Is your board competent and pro-active on sustainability? It should be.

Published on May 31, 2016

It was the mid-‘90s. The Board of Directors at Vancity – a large regional financial institution based in Vancouver, Canada – was struggling to get management’s attention on its social purpose agenda. I and the other directors believed that marrying social goals with the company’s business could create a powerful vehicle for regional prosperity: attract customers, become a force for social progress and build business. The impasse continued until our board identified a key leverage point: incorporate our social business objectives into the CEO’s incentive pay. That turned out to be the difference-maker.

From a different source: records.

(* ===== verification/NetCheck.v ===== *)
(** Byte order and the Internet checksum of the network stack: the checksum is the
    complement of the one's-complement sum, and data that carries its own checksum
    verifies. *)
From S2P Require Import Prelude Net.

Definition byte (b : Z) : Prop := 0 <= b < 256.

(** ** Byte order *)

Lemma htons_eq v : fits 16 v -> htons v = v mod 256 * 256 + v / 256.
Proof.
  intros [H0 H1]. change (2 ^ 16) with 65536 in H1. unfold htons. rewrite Z.shiftl_mul_pow2, Z.shiftr_div_pow2 by lia. change (2 ^ 8) with 256.
  assert (E : u16 (v * 256) = v mod 256 * 256) by (unfold uwrap; change (2 ^ 16) with 65536; Z.to_euclidean_division_equations; lia).
  rewrite E. rewrite <-Z.add_nocarry_lor; [done|].
  apply (land_aligned_low _ 8); [lia|Z.to_euclidean_division_equations; lia|]. change (2 ^ 8) with 256. by apply Z.mod_mul.
Qed.

Lemma put16_htons v : fits 16 v -> put16 (htons v) = [v / 256; v mod 256].
Proof.
  intros H. rewrite htons_eq by done. destruct H as [H0 H1]. change (2 ^ 16) with 65536 in H1. unfold put16. cbn [le_put].
  f_equal; [|f_equal]; Z.to_euclidean_division_equations; lia.
Qed.

Lemma ntohs_bytes a b : byte a -> byte b -> ntohs (a + 256 * b) = a * 256 + b.
Proof.
  unfold byte. intros Ha Hb. rewrite htons_eq by (split; change (2 ^ 16) with 65536; lia). Z.to_euclidean_division_equations. lia.
Qed.

Lemma ntohs_fits v : fits 16 v -> fits 16 (ntohs v).
Proof.
  intros H. rewrite htons_eq by done. unfold fits in *. change (2 ^ 16) with 65536 in *. Z.to_euclidean_division_equations. lia.
Qed.

Lemma ntohs_htons v : fits 16 v -> ntohs (htons v) = v.
Proof.
  intros H. rewrite (htons_eq (htons v)) by by apply ntohs_fits. rewrite htons_eq by done.
  destruct H as [H0 H1]. change (2 ^ 16) with 65536 in H1. Z.to_euclidean_division_equations. lia.
Qed.

(** ** The one's-complement sum *)

(** The sum of the words, without wrap-around. *)
Fixpoint words (bs : list Z) : Z :=
  match bs with
  | a :: b :: bs => a + 256 * b + words bs
  | [a] => a
  | [] => 0
  end.

Lemma words_ind (P : list Z -> Prop) : P [] -> (forall a, P [a]) -> (forall a b l, P l -> P (a :: b :: l)) -> forall l, P l.
Proof.
  intros H0 H1 H2. fix F 1. intros [|a [|b l]]; [done|done|]. apply H2, F.
Qed.

Lemma words_bound l : Forall byte l -> 0 <= words l <= 65535 * Z.of_nat (length l).
Proof.
  induction l as [|a|a b l IH] using words_ind; cbn [words length]; intros Hb; [lia| |].
  - apply Forall_cons in Hb as [Ha _]. unfold byte in *. lia.
  - apply Forall_cons in Hb as [Ha Hb]. apply Forall_cons in Hb as [Hb Hl]. specialize (IH Hl). unfold byte in *. lia.
Qed.

Lemma words_app_even l1 l2 : Nat.even (length l1) = true -> words (l1 ++ l2) = words l1 + words l2.
Proof.
  induction l1 as [|a|a b l IH] using words_ind; cbn [length app words Nat.even]; intros H; [done|done|]. rewrite IH by done. lia.
Qed.

Lemma sum_words_eq l : forall acc, fits 32 acc -> sum_words acc l = u32 (acc + words l).
Proof.
  induction l as [|a|a b l IH] using words_ind; intros acc Hacc; cbn [sum_words words].
  - rewrite Z.add_0_r, uwrap_id; done.
  - done.
  - rewrite IH by (by apply uwrap_fits). unfold uwrap. rewrite Zplus_mod_idemp_l. f_equal. lia.
Qed.

Lemma fold_sum_spec s : fits 32 s ->
  0 <= fold_sum 4 s < 65536 /\ (exists k, fold_sum 4 s = s + k * 65535) /\ (0 < s -> 0 < fold_sum 4 s).
Proof.
  assert (Hstep : forall n s, fold_sum (S n) s = if s / 65536 =? 0 then s else fold_sum n (s mod 65536 + s / 65536)).
  { intros n x. cbn [fold_sum]. rewrite Z.shiftr_div_pow2 by lia. change 0xFFFF with (2 ^ 16 - 1). rewrite land_ones_mod by lia. done. }
  intros [H0 H1]. change (2 ^ 32) with 4294967296 in H1. rewrite Hstep.
  destruct (Z.eqb_spec (s / 65536) 0); [split; [Z.to_euclidean_division_equations; lia|split; [exists 0; lia|done]]|]. rewrite Hstep.
  set (s1 := s mod 65536 + s / 65536). assert (E1 : 0 < s1 < 131072 /\ s1 = s + - (s / 65536) * 65535) by (unfold s1; Z.to_euclidean_division_equations; lia).
  clearbody s1. destruct (Z.eqb_spec (s1 / 65536) 0); [split; [Z.to_euclidean_division_equations; lia|split; [eexists; apply E1|lia]]|]. rewrite Hstep.
  set (s2 := s1 mod 65536 + s1 / 65536). assert (E2 : 0 < s2 <= 65536 /\ s2 = s1 + - (s1 / 65536) * 65535) by (unfold s2; Z.to_euclidean_division_equations; lia).
  clearbody s2. assert (K2 : exists k, s2 = s + k * 65535) by (exists (- (s / 65536) - s1 / 65536); lia). clear E1 n n0.
  destruct (Z.eqb_spec (s2 / 65536) 0); [split; [Z.to_euclidean_division_equations; lia|split; [done|lia]]|]. rewrite Hstep.
  assert (s2 = 65536) as -> by (Z.to_euclidean_division_equations; lia). destruct K2 as [k K2].
  change (65536 mod 65536 + 65536 / 65536) with 1. change (1 / 65536 =? 0) with true. split; [lia|]. split; [exists (k - 1); lia|lia].
Qed.

Lemma lnot16 x : 0 <= x < 65536 -> u16 (Z.lnot x) = 65535 - x.
Proof.
  intros H. unfold uwrap. change (2 ^ 16) with 65536. replace (Z.lnot x) with (65535 - x + -1 * 65536) by (unfold Z.lnot; lia).
  rewrite Z.mod_add by lia. apply Z.mod_small. lia.
Qed.

(** The checksum as a function of the sum. *)
Definition ones_sum (s : Z) : Z := fold_sum 4 (u32 s).

Lemma calc_checksum_words l : calc_checksum l = 65535 - ones_sum (words l).
Proof.
  unfold calc_checksum, ones_sum. rewrite sum_words_eq, Z.add_0_l by done. apply lnot16. by apply fold_sum_spec, uwrap_fits.
Qed.

Lemma calc_checksum_fits l : fits 16 (calc_checksum l).
Proof.
  rewrite calc_checksum_words. unfold ones_sum. pose proof (proj1 (fold_sum_spec _ (uwrap_fits 32 (words l) ltac:(lia)))).
  unfold fits. change (2 ^ 16) with 65536. lia.
Qed.

(** A sum with the complement of its folded value added folds to 0xFFFF. *)
Lemma ones_sum_complete s : 0 <= s < 2 ^ 32 - 65536 -> ones_sum (s + (65535 - ones_sum s)) = 65535.
Proof.
  intros Hs. change (2 ^ 32) with 4294967296 in Hs. unfold ones_sum at 2. rewrite (uwrap_id 32 s) by (unfold fits; lia).
  destruct (fold_sum_spec s ltac:(unfold fits; lia)) as (H1 & (k & Hk) & _).
  assert (Hz : s = 0 -> fold_sum 4 s = 0) by by intros ->. set (x := fold_sum 4 s) in *. clearbody x.
  unfold ones_sum. rewrite uwrap_id by (unfold fits; lia).
  destruct (fold_sum_spec (s + (65535 - x)) ltac:(unfold fits; lia)) as (H2 & (k2 & Hk2) & H3).
  set (y := fold_sum 4 (s + (65535 - x))) in *. clearbody y.
  assert (0 < y).
  { destruct (decide (0 < s + (65535 - x))); [by apply H3|lia]. }
  assert (E : y = (1 - k + k2) * 65535) by lia. nia.
Qed.

(** Data that carries its own checksum verifies. *)
Lemma checksum_verifies l0 l1 :
  Forall byte l0 -> Z.of_nat (length l0) < 65536 -> words l1 = words l0 + calc_checksum l0 -> calc_checksum l1 = 0.
Proof.
  intros Hb Hl Hw. pose proof (words_bound l0 Hb). rewrite (calc_checksum_words l1), Hw, calc_checksum_words, ones_sum_complete; lia.
Qed.
(** ** Addresses in text *)

Lemma net_make_ip_eq a b c d : byte a -> byte b -> byte c -> byte d -> net_make_ip a b c d = a + 256 * b + 65536 * c + 16777216 * d.
Proof.
  unfold byte. intros Ha Hb Hc Hd. unfold net_make_ip. rewrite !Z.shiftl_mul_pow2 by lia.
  assert (L : forall x y k, 0 <= k -> 0 <= x < 2 ^ k -> Z.lor x (y * 2 ^ k) = x + y * 2 ^ k).
  { intros x y k Hk Hx. rewrite <-Z.add_nocarry_lor; [done|]. rewrite Z.land_comm. apply (land_aligned_low _ k); [done..|]. by apply Z.mod_mul; lia. }
  rewrite (L a b), (L _ c), (L _ d) by lia. lia.
Qed.

Lemma decimal_digits b : byte b -> exists ds, decimal b = ds /\ Forall (fun c => 48 <= c <= 57) ds /\ foldl (fun v c => u8 (v * 10 + (c - 48))) 0 ds = b.
Proof.
  unfold byte. intros Hb. eexists. split; [reflexivity|]. unfold decimal, uwrap. change (2 ^ 8) with 256.
  destruct (Z.leb_spec 100 b), (Z.leb_spec 10 b); try lia; cbn [app foldl]; rewrite !Forall_cons; (split; [split_and!; try done; Z.to_euclidean_division_equations; lia|]).
  - assert (F : exists h t u, b / 100 = h /\ (b / 10) mod 10 = t /\ b mod 10 = u /\ b = 100 * h + 10 * t + u /\ 0 <= h <= 2 /\ 0 <= t < 10 /\ 0 <= u < 10)
      by (do 3 eexists; split_and!; try reflexivity; Z.to_euclidean_division_equations; lia).
    destruct F as (h & t & u & -> & -> & -> & F). Z.to_euclidean_division_equations. lia.
  - assert (F : exists t u, (b / 10) mod 10 = t /\ b mod 10 = u /\ b = 10 * t + u /\ 0 <= t < 10 /\ 0 <= u < 10)
      by (do 2 eexists; split_and!; try reflexivity; Z.to_euclidean_division_equations; lia).
    destruct F as (t & u & -> & -> & F). Z.to_euclidean_division_equations. lia.
  - Z.to_euclidean_division_equations. lia.
Qed.

(** Digits fill the current part. *)
Lemma parse_digits ds : forall rest parts p, 0 <= p < 4 -> length parts = 4%nat -> Forall (fun c => 48 <= c <= 57) ds ->
  parse_ip (ds ++ rest) parts p = parse_ip rest (<[Z.to_nat p := foldl (fun v c => u8 (v * 10 + (c - 48))) (at_z 0 parts p) ds]> parts) p.
Proof.
  induction ds as [|c ds IH]; intros rest parts p Hp Hl Hd; cbn [app foldl].
  - unfold at_z. rewrite list_insert_id; [done|]. destruct (lookup_lt_is_Some_2 parts (Z.to_nat p)) as [x Hx]; [lia|]. by rewrite (nth_lookup_Some _ _ 0 _ Hx).
  - apply Forall_cons in Hd as [Hc Hd]. cbn [parse_ip]. rewrite (proj2 (Z.ltb_lt p 4)), (proj2 (Z.eqb_neq c 46)) by lia. cbn [negb].
    rewrite (proj2 (Z.leb_le 48 c)), (proj2 (Z.leb_le c 57)) by lia. cbn [andb].
    rewrite IH by (rewrite ?length_insert; done). rewrite at_z_insert, Z.eqb_refl, list_insert_insert_eq by lia. done.
Qed.

Lemma parse_decimal b rest parts p : byte b -> 0 <= p < 4 -> length parts = 4%nat -> at_z 0 parts p = 0 ->
  parse_ip (decimal b ++ rest) parts p = parse_ip rest (<[Z.to_nat p := b]> parts) p.
Proof. intros Hb Hp Hl H0. destruct (decimal_digits b Hb) as (ds & -> & Hd & Hv). by rewrite parse_digits, H0, Hv. Qed.

Lemma net_str_to_ip_to_str ip : fits 32 ip -> net_str_to_ip (net_ip_to_str ip) = ip.
Proof.
  intros [H0 H1]. change (2 ^ 32) with 4294967296 in H1. unfold net_str_to_ip, net_ip_to_str. change 0xFF with (2 ^ 8 - 1).
  rewrite !land_ones_mod, !Z.shiftr_div_pow2 by lia. change (2 ^ 8) with 256. change (2 ^ 16) with 65536. change (2 ^ 24) with 16777216.
  assert (B : forall x, byte (x mod 256)) by (intros x; apply Z.mod_pos_bound; lia).
  rewrite !parse_decimal by done. cbn [app parse_ip]. change (46 =? 46) with true. change (0 <? 4) with true. cbn [negb].
  rewrite !parse_decimal by done. cbn [app parse_ip]. change (46 =? 46) with true. change (0 + 1 <? 4) with true. cbn [negb].
  rewrite !parse_decimal by done. cbn [app parse_ip]. change (46 =? 46) with true. change (0 + 1 + 1 <? 4) with true. cbn [negb].
  rewrite <-(app_nil_r (decimal _)), parse_decimal by done. cbn [parse_ip]. change (negb (0 + 1 + 1 + 1 =? 3)) with false. cbn iota.
  change (net_make_ip (ip mod 256) ((ip / 256) mod 256) ((ip / 65536) mod 256) ((ip / 16777216) mod 256) = ip).
  rewrite net_make_ip_eq by apply B. Z.to_euclidean_division_equations. lia.
Qed.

What we were able to achieve over the next 12 months was dramatic. Suddenly, the CEO and his direct reports became very, very interested in corporate social responsibility (the term we used at the time).

Back in the mid-‘90s there was no guidance for boards seeking to protect and create company value by addressing social and environmental trends. Ten years later, in 2008, I conducted the first global study into the role of the board of directors to steward a company’s sustainability performance for the Conference Board of Canada (one of its most down-loaded reports of all time). Since then, many organizations including Ceres, the UN Global Compact, Calvert Investments and others have recognized that sustainability will not progress unless and until boards build their capacity and oversight in this area.

Much has changed for the better but progress is slow. Research I conducted into sustainable pay incentives for the C-suite reveals that there continues to be a board obsession with short term financial performance. Even the enlightened boards fail to grasp how to incentivize sustainability innovation. More work lies ahead.

Fortunately, the guidance noted above and other resources are now available. For example, this is the tool I use to assess the maturity of a company’s sustainability governance: CSR / Sustainability Governance Assessment Tool for Boards.

Further, we are witnessing a propitious trend where governance professionals are taking a leadership role on these issues. This year, the Canadian Society of Corporate Secretaries created a new award, “Best Practices in Sustainability and ESG,” which recognizes best practices in board sustainability stewardship. Now that fiduciary duty has been defined to include sustainability, more boards will travel this path. The UN Global Compact is releasing guidelines for corporate secretaries this summer, expected to transform the role of the governance practitioner. (Contact me if you are interested in receiving a copy of this guide when published.)

Twenty years after I struggled with my board colleagues to advance social progress at Vancity – lacking the business case, governance guidelines and a roadmap – sustainable governance is now within reach. Boards of directors are looking to be proactive on sustainability. Let’s help them.